皆が狼狽している中、外来でお世話になっているセンター長のS先生がやってきました。
「あ!S先生!S先生だったらできるかも!」
と思い、S先生がやってくれることを期待しましたが、
「なんだか、大変そうですね・・・また来ますね」
と言って、去ってしまいました。
「なんだ・・・マジかよ・・・」
落胆している中、左側のM先生がいきなり手首のど真ん中を、何の前触れもなく、プスっと刺しました。
僕はいきなりのことにビックリしました。
そして、すぐに痛みが走り、そのうちに激痛に変わりました。
「痛い!痛いです!」
僕は叫び、針は抜かれました。
こうなったら、「まな板の鯉」状態です。
ことごとく失敗し、「これからどうなるんだろう・・・」と狼狽している中、看護師のAさんがおもむろに右側の上腕部をさすり、言いました。
「先生、この上腕部でしたら、血管触れてますし、行けそうですよ。」
「でも、上腕部だと、点滴針入れたら、腕を曲げることが出来なくなるし、針がすぐ抜けてしまう恐れがあるよ。」
しかし、他に刺せる場所もなく、「やってみましょう」とAさんが言い、針が刺されました。
しばらく無言でしたが、無事針が入ったようで、
「なんとか針が入りました。」
とAさんが言いました。
僕は「ハアーーーーーーーーーー」と心の底から安堵し、全身の力が抜けました。
「ここで採血もしちゃいましょう。」
とAさんが言いましたが、注射管6本くらいの大量の血液を採る必要があり、かなり難航しました。
圧を入れるなど工夫して、何とか採れましたが、今後ここで採血をするのは難しいだろうと言われました。
ただ、とりあえず点滴針が入ったので、安心しました。
そのうちに、主治医のF先生(なんとなく江口洋介に似ている)がやってきました。
「なんか、大変だったんだってね。

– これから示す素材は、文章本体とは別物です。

(* ===== verification/Startup.v ===== *)
(** * The encryption pass at startup

    Models [crates/sovereign-config-server/src/values/startup.rs]: before it
    serves anything the server seals every secret still stored in plaintext and
    verifies the sealed ones, in one transaction; when not one sealed secret
    opens it takes the key for the wrong one and commits nothing. *)

From stdpp Require Import strings.
From S2P Require Import Prelude Bytes ConfigPath Core Encryption AuditEvent Rpc Database AuditTrail ValuePaths Store Invariant Values ValuesPut.

Local Open Scope bytes_scope.

Module Startup.
Import Store Tree.

(** What the pass reports; the source attaches a text to each storage failure. *)
Inductive StartupError :=
| StorageError
| EncryptFailed (content_id : Z)
| WrongKey (sealed_on_entry : nat).

Definition wrong_key (unreadable sealed_on_entry : nat) : bool :=
  (0 <? unreadable)%nat && (unreadable =? sealed_on_entry)%nat.

(** The variables of the loop. *)
Record Pass := mkPass { encrypted : nat; sealed_on_entry : nat; unreadable : list Z }.

Section startup.
Context `{Crypto}.

Fixpoint seal_rows (pass : Pass) (stored : list StoredSecretRow) : M StartupError Pass :=
  match stored with
  | [] => mret pass
  | row :: stored' =>
      if Cipher.is_envelope (ss_value row) then
        seal_rows (mkPass (encrypted pass) (S (sealed_on_entry pass))
          (match Cipher.decrypt (ss_id row) SECRET (ss_value row) with
           | Ok _ => unreadable pass
           | Err _ => unreadable pass ++ [ss_id row]
           end)) stored'
      else
        nonce ← getrandom;
        sealed ← lift (map_err (Cipher.encrypt nonce (ss_id row) SECRET (ss_value row))
                         (λ _, EncryptFailed (ss_id row)));
        _ ← map_error (λ _, StorageError) (reseal_secret (ss_id row) sealed);
        seal_rows (mkPass (S (encrypted pass)) (sealed_on_entry pass) (unreadable pass)) stored'
  end.

Definition encryption_pass : M StartupError unit :=
  _ ← map_error (λ _, StorageError) lock_encryption_pass;
  stored ← map_error (λ _, StorageError) stored_secrets;
  pass ← seal_rows (mkPass 0 0 []) stored;
  if wrong_key (length (unreadable pass)) (sealed_on_entry pass)
  then fail (WrongKey (sealed_on_entry pass)) else mret ().

Definition encrypt_stored_secrets : M StartupError unit := in_transaction StorageError encryption_pass.

(** ** The loop *)

(** A sealed row, and whether it opens. *)
Definition opens (row : StoredSecretRow) : bool :=
  is_ok (Cipher.decrypt (ss_id row) SECRET (ss_value row)).
Definition envelope_row (row : StoredSecretRow) : bool := Cipher.is_envelope (ss_value row).

(** What sealing the plaintext rows of [l] does. *)
Record seal_effect (l : list StoredSecretRow) (es : list (option bytes)) (d d' : Database) : Prop := {
  se_paths : paths d' = paths d;
  se_seq : content_seq d' = content_seq d;
  se_audit : audit d' = audit d ∧ audit_seq d' = audit_seq d;
  se_sealed row : row ∈ l → envelope_row row = false → ∃ nonce sealed,
    Some nonce ∈ es ∧ Cipher.encrypt (Some nonce) (ss_id row) SECRET (ss_value row) = Ok sealed
    ∧ ∀ c, contents d !! ss_id row = Some c →
        contents d' !! ss_id row
        = Some (mkContent sealed (c_classification c) (c_created_at c) (c_updated_at c))
        ∧ content_check (mkContent sealed (c_classification c) (c_created_at c) (c_updated_at c)) = true;
  se_other id : id ∉ List.map ss_id (List.filter (λ r, negb (envelope_row r)) l) →
    contents d' !! id = contents d !! id }.

Lemma seal_one_ok row w sealed w1 u w' :
  reseal_secret (ss_id row) sealed w1 = (Ok u, w') → db w1 = db w →
  db w' = match contents (db w) !! ss_id row with
          | None => db w
          | Some c => set_contents (<[ss_id row := mkContent sealed (c_classification c)
                        (c_created_at c) (c_updated_at c)]> (contents (db w))) (db w)
          end
  ∧ (∀ c, contents (db w) !! ss_id row = Some c →
       content_check (mkContent sealed (c_classification c) (c_created_at c) (c_updated_at c)) = true)
  ∧ entropy w' = entropy w1.
Proof.
  intros (_ & d & Hd & ->)%stmt_ok E. rewrite E in Hd.
  destruct (contents (db w) !! ss_id row) as [c|]; [|by injection Hd as <-].
  cbv zeta in Hd. destruct (content_check _) eqn:Ec; [|done]. injection Hd as <-.
  split_and!; [done| |done]. by intros c' [= <-].
Qed.

(** Sealing one more row, then the rest. *)
Lemma seal_effect_cons row l nonce sealed es es' d d1 d2 :
  ss_id row ∉ List.map ss_id l → envelope_row row = false → Some nonce ∈ es →
  Cipher.encrypt (Some nonce) (ss_id row) SECRET (ss_value row) = Ok sealed →
  d1 = match contents d !! ss_id row with
       | None => d
       | Some c => set_contents (<[ss_id row := mkContent sealed (c_classification c)
                     (c_created_at c) (c_updated_at c)]> (contents d)) d
       end →
  (∀ c, contents d !! ss_id row = Some c →
     content_check (mkContent sealed (c_classification c) (c_created_at c) (c_updated_at c)) = true) →
  seal_effect l es' d1 d2 → (∀ o, o ∈ es' → o ∈ es) → seal_effect (row :: l) es d d2.
Proof.
  intros Hni Ee Hnonce Henc Hd1 Hck [H1 H2 H3 H4 H5] Hsub.
  assert (∀ id, id ≠ ss_id row → contents d1 !! id = contents d !! id) as Hne.
  { intros id Hid. rewrite Hd1. destruct (contents d !! ss_id row); [|done]. cbn.
    by rewrite lookup_insert_ne. }
  assert (∀ r, r ∈ l → ss_id r ≠ ss_id row) as Hids.
  { intros r Hr E. apply Hni. rewrite <- E. apply list_elem_of_In, in_map_iff. exists r.
    split; [done|by apply list_elem_of_In]. }
  split.
  - rewrite H1, Hd1. by destruct (contents d !! ss_id row).
  - rewrite H2, Hd1. by destruct (contents d !! ss_id row).
  - rewrite (proj1 H3), (proj2 H3), Hd1. by destruct (contents d !! ss_id row).
  - intros r [->|Hr]%elem_of_cons Hr'.
    + exists nonce, sealed. split_and!; [done|done|]. intros c Hc. rewrite Hc in Hd1. rewrite H5.
      * rewrite Hd1. cbn. rewrite lookup_insert_eq. split; [done|by apply Hck].
      * intros Hin. apply list_elem_of_In, in_map_iff in Hin as (r' & E' & [Hr'' _]%filter_In).
        by apply (Hids r'); [apply list_elem_of_In|].
    + destruct (H4 r Hr Hr') as (n & x & Hn & Hx & Hc). exists n, x.
      split_and!; [by apply Hsub|done|]. intros c Hcr. apply Hc. by rewrite Hne by (by apply Hids).
  - intros id Hid. cbn [List.filter] in Hid. rewrite Ee in Hid. cbn [negb List.map] in Hid.
    apply not_elem_of_cons in Hid as [Hne' Hid]. by rewrite H5, Hne by done.
Qed.

Lemma seal_rows_ok l : ∀ pass w pass' w',
  NoDup (List.map ss_id l) → seal_rows pass l w = (Ok pass', w') →
  seal_effect l (entropy w) (db w) (db w')
  ∧ sealed_on_entry pass' = sealed_on_entry pass + length (List.filter envelope_row l)
  ∧ unreadable pass' = unreadable pass
      ++ List.map ss_id (List.filter (λ r, envelope_row r && negb (opens r)) l).
Proof.
  induction l as [|row l IH]; intros pass w pass' w' Hnd Hrun; cbn [seal_rows] in Hrun.
  { run_steps. split; [|simpl; by rewrite Nat.add_0_r, app_nil_r].
    split; try done. by intros ? []%not_elem_of_nil. }
  cbn [List.map] in Hnd. apply NoDup_cons in Hnd as [Hni Hnd]. cbn [List.filter].
  change (Cipher.is_envelope (ss_value row)) with (envelope_row row) in Hrun.
  destruct (envelope_row row) eqn:Ee.
  - apply IH in Hrun as ([H1 H2 H3 H4 H5] & Hs & Hu); [|done]. cbn [sealed_on_entry unreadable] in Hs, Hu.
    split; [|split].
    + split; [done|done|done| |].
      * intros r [->|Hr]%elem_of_cons Hr'; [congruence|by apply H4].
      * intros id Hid. cbn [List.filter] in Hid. rewrite Ee in Hid. by apply H5.
    + rewrite Hs. cbn [length]. lia.
    + rewrite Hu. unfold opens. cbn [andb].
      destruct (Cipher.decrypt _ _ _); cbn [is_ok negb List.map]; [done|]. by rewrite <- app_assoc.
  - run_steps.
    match goal with Hg : getrandom w = (Ok ?n, ?w1) |- _ =>
      assert (n = default None (head (entropy w)) ∧ w1 = set_entropy (tail (entropy w)) w) as [-> ->]
        by (unfold getrandom in Hg; by injection Hg as <- <-); clear Hg end.
    match goal with He : Cipher.encrypt _ _ _ _ = Ok ?x |- _ => rename He into Henc, x into sealed end.
    match goal with Hr : reseal_secret _ _ _ = _ |- _ =>
      eapply (seal_one_ok row w) in Hr as (Hdb & Hck & Hent); [|done] end.
    apply IH in Hrun as (He & Hs & Hu); [|done]. cbn [sealed_on_entry unreadable] in Hs, Hu.
    split; [|by rewrite Hs, Hu].
    destruct (default None (head (entropy w))) as [nonce|] eqn:En; [|done].
    assert (Some nonce ∈ entropy w) as Hnonce.
    { destruct (entropy w) as [|o os]; [done|]. cbn in En. subst. by left. }
    eapply seal_effect_cons; [done|done|exact Hnonce|exact Henc|exact Hdb|exact Hck|exact He|].
    rewrite Hent. cbn. intros o. destruct (entropy w); [done|]. cbn. by right.
Qed.

(** ** The rows of the pass *)

Definition secret_rows (d : Database) : list StoredSecretRow :=
  sort_by (λ a b, (ss_id a <=? ss_id b)%Z)
    (omap (λ '(id, c), if bool_decide (c_classification c = SECRET)
                       then Some (mkStoredSecretRow id (c_value c)) else None)
       (map_to_list (contents d))).

Lemma elem_of_secret_rows d row :
  row ∈ secret_rows d ↔
  ∃ c, contents d !! ss_id row = Some c ∧ c_classification c = SECRET ∧ ss_value row = c_value c.
Proof.
  unfold secret_rows. rewrite elem_of_sort_by, list_elem_of_omap. split.
  - intros ([id c] & Hin%elem_of_map_to_list & E). case_bool_decide; [|done]. injection E as <-.
    by exists c.
  - intros (c & Hc & Hk & Hv). exists (ss_id row, c). split; [by apply elem_of_map_to_list|].
    rewrite bool_decide_eq_true_2 by done. destruct row. cbn in *. by subst.
Qed.

Lemma secret_rows_nodup d : NoDup (List.map ss_id (secret_rows d)).
Proof.
  unfold secret_rows. change (List.map ?f ?l) with (f <$> l). rewrite sort_by_perm.
  assert (NoDup (fst <$> map_to_list (contents d))) as Hnd by apply NoDup_fst_map_to_list.
  eapply sublist_NoDup; [exact Hnd|]. clear Hnd.
  induction (map_to_list (contents d)) as [|[id c] l IH]; [constructor|].
  change (omap ?f ((id, c) :: l)) with
    (match f (id, c) with Some y => y :: omap f l | None => omap f l end). cbv beta iota.
  case_bool_decide; cbn; by constructor.
Qed.

(** Whether the pass takes the key for the wrong one. *)
Definition key_rejected (d : Database) : bool :=
  wrong_key (length (List.filter (λ r, envelope_row r && negb (opens r)) (secret_rows d)))
    (length (List.filter envelope_row (secret_rows d))).

(** What a completed pass did. *)
Lemma pass_ok w u w' :
  encryption_pass w = (Ok u, w') →
  seal_effect (secret_rows (db w)) (entropy w) (db w) (db w') ∧ key_rejected (db w) = false.
Proof.
  unfold encryption_pass, key_rejected. intros Hrun. run_steps.
  match goal with Hl : lock_encryption_pass _ = _ |- _ => apply query_ok in Hl as (_ & _ & ->) end.
  match goal with Hs : stored_secrets _ = (Ok ?l, _) |- _ => apply query_ok in Hs as (_ & Hl & ->) end.
  match goal with Hl : ?l = _ |- _ => change (l = secret_rows (db w)) in Hl; subst l end.
  match goal with Hr : seal_rows _ _ _ = _ |- _ =>
    apply seal_rows_ok in Hr as (He & Hs & Hu); [|apply secret_rows_nodup] end.
  cbn [sealed_on_entry unreadable Nat.add app] in Hs, Hu. rewrite Hs, Hu, length_map in *.
  destruct (wrong_key _ _); run_steps. done.
Qed.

」
そう言って、僕の点滴針の入った右腕を取って、観察し、
「でも、この上腕部だと、腕動かせなくて、患者さん可哀想じゃないか。」
と言いました。
そして、右の手首から関節の間の横の部分をさすって、言いました。
「ココとココ、2箇所が血管がちゃんと触れてるよ。」
「体毛に隠れていて、わかりづらかったかもしれないけど、こういうところもきちんと確認した方がいいよ。」
僕は思いました。
「なんだよ、もう少し早く来てくれれば・・・」
しかし、また刺されるのは心身ともに負担になるということで、とりあえず現状維持で、点滴針が外れたら、これらの場所に入れることとして、この大変な「格闘」は終了することになりました。
時間にして、約1時間半が経っていました。
僕はグッタリしながら、その後の夕食を食べ、
程なくして、S先生がやってきて、明日の手術の内容の説明をされました。
前回6年前と同じように、右側の足の付け根からカテーテルを挿入し、左心房内のおそらく前回と同じ疾患場所を焼き切る手術となるとのことでした。
もし、その場所を焼き切っても、不整脈が収まらない場合は、別の場所も検討する必要があるとのことでした。
前回の手術もS先生が責任者でしたので、僕はあまり心配していませんでした。
点滴針が入って、身体を動かすのが不自由でしたが、お風呂に入り、午後10時で消灯となりました。
こうして、非常に大変な思いをして僕の入院第一日目はやっと終わりを告げました。